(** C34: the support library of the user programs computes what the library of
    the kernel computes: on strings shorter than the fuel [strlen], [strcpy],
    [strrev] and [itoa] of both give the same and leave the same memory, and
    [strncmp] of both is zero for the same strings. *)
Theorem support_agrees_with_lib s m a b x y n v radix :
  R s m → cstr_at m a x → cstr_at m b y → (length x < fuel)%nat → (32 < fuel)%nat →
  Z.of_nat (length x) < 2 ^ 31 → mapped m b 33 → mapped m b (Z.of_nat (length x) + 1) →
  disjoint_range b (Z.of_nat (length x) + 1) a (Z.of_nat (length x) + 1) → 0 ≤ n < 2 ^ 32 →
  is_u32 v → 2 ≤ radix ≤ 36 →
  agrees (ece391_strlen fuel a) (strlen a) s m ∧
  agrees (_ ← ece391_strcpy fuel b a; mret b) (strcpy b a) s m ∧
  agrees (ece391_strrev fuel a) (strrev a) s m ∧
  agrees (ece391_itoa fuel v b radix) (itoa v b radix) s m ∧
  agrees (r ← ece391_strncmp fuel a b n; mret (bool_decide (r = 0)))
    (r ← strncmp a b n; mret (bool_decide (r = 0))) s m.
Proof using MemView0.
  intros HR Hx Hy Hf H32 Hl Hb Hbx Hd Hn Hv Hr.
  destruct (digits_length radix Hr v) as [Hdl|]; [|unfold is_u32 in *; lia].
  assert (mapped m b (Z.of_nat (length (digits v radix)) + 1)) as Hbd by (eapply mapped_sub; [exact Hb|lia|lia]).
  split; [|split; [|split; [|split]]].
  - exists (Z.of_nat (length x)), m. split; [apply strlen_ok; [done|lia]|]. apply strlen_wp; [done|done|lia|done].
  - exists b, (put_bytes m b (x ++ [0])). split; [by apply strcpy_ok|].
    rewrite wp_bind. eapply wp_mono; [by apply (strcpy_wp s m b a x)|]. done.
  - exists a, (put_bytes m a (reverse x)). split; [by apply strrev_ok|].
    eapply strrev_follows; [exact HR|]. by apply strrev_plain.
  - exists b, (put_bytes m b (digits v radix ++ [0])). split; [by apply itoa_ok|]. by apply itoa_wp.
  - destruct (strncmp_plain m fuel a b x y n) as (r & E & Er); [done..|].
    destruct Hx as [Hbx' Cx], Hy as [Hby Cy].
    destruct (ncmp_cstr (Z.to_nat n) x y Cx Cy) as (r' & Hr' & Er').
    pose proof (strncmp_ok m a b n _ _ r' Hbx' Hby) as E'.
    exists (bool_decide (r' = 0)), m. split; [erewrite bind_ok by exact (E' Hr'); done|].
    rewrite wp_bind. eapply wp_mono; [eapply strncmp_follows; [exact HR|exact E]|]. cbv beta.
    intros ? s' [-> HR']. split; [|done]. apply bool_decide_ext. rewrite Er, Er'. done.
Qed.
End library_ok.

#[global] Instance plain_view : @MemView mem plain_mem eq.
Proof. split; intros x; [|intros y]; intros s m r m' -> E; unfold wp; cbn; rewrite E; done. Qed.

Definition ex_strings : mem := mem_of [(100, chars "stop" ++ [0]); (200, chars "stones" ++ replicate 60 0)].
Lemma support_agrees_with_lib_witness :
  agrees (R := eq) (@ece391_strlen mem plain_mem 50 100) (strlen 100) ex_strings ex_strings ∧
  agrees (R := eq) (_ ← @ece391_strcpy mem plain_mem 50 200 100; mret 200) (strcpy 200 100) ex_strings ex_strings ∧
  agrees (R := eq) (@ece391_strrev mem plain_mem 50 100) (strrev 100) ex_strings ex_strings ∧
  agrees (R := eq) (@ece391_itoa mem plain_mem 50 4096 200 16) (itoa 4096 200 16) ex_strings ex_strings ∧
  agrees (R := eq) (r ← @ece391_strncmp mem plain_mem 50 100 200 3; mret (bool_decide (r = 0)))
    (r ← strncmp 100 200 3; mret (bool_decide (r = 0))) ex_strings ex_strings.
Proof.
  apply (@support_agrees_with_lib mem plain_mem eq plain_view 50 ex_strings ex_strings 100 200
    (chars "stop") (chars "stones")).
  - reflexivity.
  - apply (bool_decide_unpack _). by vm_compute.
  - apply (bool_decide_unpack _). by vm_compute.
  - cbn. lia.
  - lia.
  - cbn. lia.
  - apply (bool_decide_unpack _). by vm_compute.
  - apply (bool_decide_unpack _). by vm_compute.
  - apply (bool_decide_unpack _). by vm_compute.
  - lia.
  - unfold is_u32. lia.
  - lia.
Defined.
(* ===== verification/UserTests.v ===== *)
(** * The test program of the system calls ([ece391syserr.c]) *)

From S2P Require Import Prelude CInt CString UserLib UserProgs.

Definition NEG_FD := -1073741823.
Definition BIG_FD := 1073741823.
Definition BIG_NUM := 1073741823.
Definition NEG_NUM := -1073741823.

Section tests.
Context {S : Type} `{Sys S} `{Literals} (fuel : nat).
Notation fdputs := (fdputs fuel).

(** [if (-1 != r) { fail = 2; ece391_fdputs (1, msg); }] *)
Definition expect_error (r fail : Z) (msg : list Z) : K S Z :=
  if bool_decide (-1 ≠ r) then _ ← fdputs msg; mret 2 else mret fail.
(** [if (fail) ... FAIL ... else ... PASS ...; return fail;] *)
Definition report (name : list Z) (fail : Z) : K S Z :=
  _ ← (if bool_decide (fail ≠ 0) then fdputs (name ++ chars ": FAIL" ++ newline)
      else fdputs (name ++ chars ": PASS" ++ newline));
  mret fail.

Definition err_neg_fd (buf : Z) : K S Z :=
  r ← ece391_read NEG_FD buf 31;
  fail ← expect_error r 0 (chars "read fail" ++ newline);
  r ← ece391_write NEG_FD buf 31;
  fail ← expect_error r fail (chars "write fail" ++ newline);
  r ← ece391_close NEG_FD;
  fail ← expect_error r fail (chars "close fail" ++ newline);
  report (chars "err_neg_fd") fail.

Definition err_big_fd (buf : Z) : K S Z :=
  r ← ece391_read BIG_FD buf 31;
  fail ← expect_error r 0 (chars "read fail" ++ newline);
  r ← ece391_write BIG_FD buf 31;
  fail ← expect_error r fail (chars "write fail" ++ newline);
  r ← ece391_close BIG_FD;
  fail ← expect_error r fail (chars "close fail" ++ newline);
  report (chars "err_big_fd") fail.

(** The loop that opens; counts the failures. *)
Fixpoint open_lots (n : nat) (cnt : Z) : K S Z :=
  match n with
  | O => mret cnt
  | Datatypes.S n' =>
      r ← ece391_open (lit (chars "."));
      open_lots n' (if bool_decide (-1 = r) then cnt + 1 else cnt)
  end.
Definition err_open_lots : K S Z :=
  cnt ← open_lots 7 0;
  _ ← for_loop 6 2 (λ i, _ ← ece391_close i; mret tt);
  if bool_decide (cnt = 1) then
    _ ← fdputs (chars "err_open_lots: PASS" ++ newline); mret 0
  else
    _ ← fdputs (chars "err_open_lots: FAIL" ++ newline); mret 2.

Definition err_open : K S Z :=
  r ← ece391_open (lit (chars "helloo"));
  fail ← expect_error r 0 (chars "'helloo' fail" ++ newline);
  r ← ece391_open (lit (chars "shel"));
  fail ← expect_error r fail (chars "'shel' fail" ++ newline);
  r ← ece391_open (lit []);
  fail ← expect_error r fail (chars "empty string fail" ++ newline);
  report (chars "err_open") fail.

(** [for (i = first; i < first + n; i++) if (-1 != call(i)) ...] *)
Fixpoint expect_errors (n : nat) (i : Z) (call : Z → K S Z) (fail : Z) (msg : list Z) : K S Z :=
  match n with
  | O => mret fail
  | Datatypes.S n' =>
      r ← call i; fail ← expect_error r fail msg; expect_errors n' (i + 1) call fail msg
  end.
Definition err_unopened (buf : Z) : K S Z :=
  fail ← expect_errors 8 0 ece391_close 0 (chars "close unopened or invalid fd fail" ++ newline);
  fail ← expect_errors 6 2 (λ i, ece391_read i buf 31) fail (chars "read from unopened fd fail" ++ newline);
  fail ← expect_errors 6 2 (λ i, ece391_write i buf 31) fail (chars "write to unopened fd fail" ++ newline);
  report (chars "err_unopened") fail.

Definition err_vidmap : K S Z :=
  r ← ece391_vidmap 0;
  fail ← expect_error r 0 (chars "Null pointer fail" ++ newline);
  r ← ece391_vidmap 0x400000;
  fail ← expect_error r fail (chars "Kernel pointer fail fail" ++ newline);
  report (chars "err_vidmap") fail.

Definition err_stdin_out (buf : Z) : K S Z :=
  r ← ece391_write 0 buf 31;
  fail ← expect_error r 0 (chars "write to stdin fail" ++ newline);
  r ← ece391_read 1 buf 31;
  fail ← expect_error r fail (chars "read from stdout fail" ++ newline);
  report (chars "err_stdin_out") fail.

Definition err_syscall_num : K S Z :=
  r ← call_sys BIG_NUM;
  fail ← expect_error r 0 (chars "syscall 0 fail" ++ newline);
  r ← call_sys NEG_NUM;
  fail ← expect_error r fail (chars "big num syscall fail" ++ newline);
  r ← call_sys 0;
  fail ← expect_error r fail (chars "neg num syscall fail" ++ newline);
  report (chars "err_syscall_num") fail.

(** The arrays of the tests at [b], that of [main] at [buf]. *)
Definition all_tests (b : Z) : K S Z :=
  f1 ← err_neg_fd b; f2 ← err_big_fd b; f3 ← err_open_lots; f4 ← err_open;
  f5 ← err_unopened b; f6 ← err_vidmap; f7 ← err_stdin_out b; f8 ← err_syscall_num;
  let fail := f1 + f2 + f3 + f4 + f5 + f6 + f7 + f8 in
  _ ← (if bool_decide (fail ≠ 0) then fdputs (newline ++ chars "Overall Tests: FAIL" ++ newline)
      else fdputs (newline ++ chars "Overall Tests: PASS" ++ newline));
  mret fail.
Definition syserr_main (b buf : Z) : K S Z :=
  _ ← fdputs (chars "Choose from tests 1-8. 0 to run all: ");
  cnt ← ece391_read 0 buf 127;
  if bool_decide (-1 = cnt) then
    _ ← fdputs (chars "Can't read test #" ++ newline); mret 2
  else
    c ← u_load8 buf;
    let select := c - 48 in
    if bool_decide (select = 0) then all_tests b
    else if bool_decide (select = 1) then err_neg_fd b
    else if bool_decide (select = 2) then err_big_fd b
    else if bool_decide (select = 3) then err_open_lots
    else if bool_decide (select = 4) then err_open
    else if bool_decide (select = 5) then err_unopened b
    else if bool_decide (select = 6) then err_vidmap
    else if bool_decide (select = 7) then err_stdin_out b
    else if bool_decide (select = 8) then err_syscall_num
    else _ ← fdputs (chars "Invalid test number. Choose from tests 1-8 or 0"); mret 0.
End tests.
==
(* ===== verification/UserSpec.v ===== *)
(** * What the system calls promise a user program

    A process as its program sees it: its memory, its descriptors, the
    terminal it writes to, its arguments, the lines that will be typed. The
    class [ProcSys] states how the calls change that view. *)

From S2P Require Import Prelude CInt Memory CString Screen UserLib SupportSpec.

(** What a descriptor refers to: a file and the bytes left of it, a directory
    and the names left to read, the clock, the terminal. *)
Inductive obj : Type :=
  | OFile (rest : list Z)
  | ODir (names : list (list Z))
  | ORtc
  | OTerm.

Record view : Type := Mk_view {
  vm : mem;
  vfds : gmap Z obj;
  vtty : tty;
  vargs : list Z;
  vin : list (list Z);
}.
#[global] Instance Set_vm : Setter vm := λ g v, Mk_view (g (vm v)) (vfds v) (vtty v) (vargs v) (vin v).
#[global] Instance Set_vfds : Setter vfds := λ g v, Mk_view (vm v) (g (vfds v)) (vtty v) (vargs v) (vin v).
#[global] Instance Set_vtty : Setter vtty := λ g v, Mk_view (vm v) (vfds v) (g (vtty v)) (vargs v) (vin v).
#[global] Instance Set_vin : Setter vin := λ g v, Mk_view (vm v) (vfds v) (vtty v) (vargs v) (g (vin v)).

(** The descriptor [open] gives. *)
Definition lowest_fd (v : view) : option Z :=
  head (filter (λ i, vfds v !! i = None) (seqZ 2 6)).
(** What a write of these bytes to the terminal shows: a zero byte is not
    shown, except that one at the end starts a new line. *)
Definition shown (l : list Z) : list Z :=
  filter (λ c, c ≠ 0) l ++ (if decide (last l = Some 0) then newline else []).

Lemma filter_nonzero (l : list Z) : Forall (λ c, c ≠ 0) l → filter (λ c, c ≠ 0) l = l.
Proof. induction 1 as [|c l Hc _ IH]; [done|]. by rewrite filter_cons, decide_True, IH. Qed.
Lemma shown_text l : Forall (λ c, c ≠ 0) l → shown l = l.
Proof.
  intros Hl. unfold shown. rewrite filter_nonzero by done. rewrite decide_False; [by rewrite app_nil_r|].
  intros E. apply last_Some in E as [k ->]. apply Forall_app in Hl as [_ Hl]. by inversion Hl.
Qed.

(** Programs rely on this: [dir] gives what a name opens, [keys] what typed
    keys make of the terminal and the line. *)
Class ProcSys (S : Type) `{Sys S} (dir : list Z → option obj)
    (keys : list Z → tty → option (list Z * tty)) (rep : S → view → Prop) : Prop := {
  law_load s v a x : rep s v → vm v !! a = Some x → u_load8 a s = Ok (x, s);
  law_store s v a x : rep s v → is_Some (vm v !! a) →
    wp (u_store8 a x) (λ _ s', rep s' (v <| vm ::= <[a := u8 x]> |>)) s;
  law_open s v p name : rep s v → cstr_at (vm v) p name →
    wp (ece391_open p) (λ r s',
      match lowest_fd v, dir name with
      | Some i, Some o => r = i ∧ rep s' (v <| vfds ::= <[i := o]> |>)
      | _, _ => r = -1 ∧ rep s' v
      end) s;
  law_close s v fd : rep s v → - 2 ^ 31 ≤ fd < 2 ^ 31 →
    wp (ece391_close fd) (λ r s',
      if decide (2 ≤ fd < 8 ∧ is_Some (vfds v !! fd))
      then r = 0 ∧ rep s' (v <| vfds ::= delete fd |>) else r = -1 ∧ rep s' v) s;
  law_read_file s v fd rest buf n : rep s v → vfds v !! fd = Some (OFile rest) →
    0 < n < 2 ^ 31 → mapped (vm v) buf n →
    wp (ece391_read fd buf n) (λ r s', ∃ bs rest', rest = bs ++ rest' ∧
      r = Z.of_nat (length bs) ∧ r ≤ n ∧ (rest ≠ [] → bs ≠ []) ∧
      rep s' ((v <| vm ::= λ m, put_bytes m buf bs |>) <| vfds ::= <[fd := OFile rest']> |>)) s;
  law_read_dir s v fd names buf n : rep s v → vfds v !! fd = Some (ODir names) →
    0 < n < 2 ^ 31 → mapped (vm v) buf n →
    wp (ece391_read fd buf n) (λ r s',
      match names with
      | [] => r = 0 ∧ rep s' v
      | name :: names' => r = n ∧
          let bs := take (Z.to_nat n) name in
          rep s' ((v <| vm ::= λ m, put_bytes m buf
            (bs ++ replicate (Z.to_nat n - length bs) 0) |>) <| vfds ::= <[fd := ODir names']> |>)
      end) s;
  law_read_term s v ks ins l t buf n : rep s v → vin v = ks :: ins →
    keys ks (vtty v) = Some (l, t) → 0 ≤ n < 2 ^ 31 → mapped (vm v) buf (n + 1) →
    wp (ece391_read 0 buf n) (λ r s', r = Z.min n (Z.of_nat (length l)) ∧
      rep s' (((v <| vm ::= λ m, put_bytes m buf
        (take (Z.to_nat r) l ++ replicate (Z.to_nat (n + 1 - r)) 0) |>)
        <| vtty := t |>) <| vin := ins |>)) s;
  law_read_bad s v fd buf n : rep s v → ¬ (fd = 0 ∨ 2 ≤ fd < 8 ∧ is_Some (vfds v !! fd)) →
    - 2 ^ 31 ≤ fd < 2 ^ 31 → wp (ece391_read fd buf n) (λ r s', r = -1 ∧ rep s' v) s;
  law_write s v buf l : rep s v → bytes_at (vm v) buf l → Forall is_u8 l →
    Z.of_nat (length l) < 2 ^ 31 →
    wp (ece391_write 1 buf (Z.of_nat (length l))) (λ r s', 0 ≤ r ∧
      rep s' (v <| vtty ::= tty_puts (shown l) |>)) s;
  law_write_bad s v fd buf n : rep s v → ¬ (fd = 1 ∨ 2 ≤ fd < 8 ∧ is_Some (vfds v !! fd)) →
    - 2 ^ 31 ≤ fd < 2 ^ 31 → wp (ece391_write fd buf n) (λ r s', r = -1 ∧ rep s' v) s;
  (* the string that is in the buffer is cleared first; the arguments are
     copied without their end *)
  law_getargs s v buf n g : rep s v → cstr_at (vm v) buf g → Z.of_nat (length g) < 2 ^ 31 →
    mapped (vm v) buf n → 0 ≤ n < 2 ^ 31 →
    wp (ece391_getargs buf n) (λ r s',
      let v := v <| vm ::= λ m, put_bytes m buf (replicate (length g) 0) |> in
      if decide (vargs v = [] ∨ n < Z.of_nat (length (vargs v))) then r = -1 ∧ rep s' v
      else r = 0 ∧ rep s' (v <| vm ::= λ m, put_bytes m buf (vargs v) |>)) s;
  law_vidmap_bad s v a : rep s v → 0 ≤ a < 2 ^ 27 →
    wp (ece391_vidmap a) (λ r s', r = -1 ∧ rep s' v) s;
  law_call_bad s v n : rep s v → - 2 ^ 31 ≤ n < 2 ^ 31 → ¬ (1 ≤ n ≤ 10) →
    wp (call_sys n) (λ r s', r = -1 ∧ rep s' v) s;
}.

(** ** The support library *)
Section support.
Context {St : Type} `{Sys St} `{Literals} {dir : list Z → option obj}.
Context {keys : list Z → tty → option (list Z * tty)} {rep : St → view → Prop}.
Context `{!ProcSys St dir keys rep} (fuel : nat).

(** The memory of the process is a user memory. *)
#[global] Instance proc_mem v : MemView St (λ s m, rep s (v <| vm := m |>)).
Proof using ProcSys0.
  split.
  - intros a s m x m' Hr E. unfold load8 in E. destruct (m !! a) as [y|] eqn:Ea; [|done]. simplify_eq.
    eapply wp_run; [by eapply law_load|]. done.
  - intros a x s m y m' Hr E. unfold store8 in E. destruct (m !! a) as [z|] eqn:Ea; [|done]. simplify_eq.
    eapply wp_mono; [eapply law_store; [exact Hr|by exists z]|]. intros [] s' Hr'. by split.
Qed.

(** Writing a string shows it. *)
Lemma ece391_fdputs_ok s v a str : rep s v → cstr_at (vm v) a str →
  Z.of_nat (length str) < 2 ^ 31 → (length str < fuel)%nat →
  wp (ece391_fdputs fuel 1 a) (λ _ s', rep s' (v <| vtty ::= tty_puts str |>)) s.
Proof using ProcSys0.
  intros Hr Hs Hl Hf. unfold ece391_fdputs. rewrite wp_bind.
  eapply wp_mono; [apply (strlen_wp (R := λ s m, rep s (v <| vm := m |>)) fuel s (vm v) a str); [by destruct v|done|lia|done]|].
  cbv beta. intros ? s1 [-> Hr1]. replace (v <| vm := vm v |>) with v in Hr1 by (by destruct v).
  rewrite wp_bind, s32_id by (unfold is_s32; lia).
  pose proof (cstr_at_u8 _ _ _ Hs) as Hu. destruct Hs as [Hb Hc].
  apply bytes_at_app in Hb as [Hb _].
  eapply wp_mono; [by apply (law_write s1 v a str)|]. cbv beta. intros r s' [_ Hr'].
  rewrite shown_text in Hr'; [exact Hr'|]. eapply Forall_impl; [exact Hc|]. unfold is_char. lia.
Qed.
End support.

*Problem statement:*
Only the number is wanted: how many lines above include the word "eapply"?

*Task result:*
9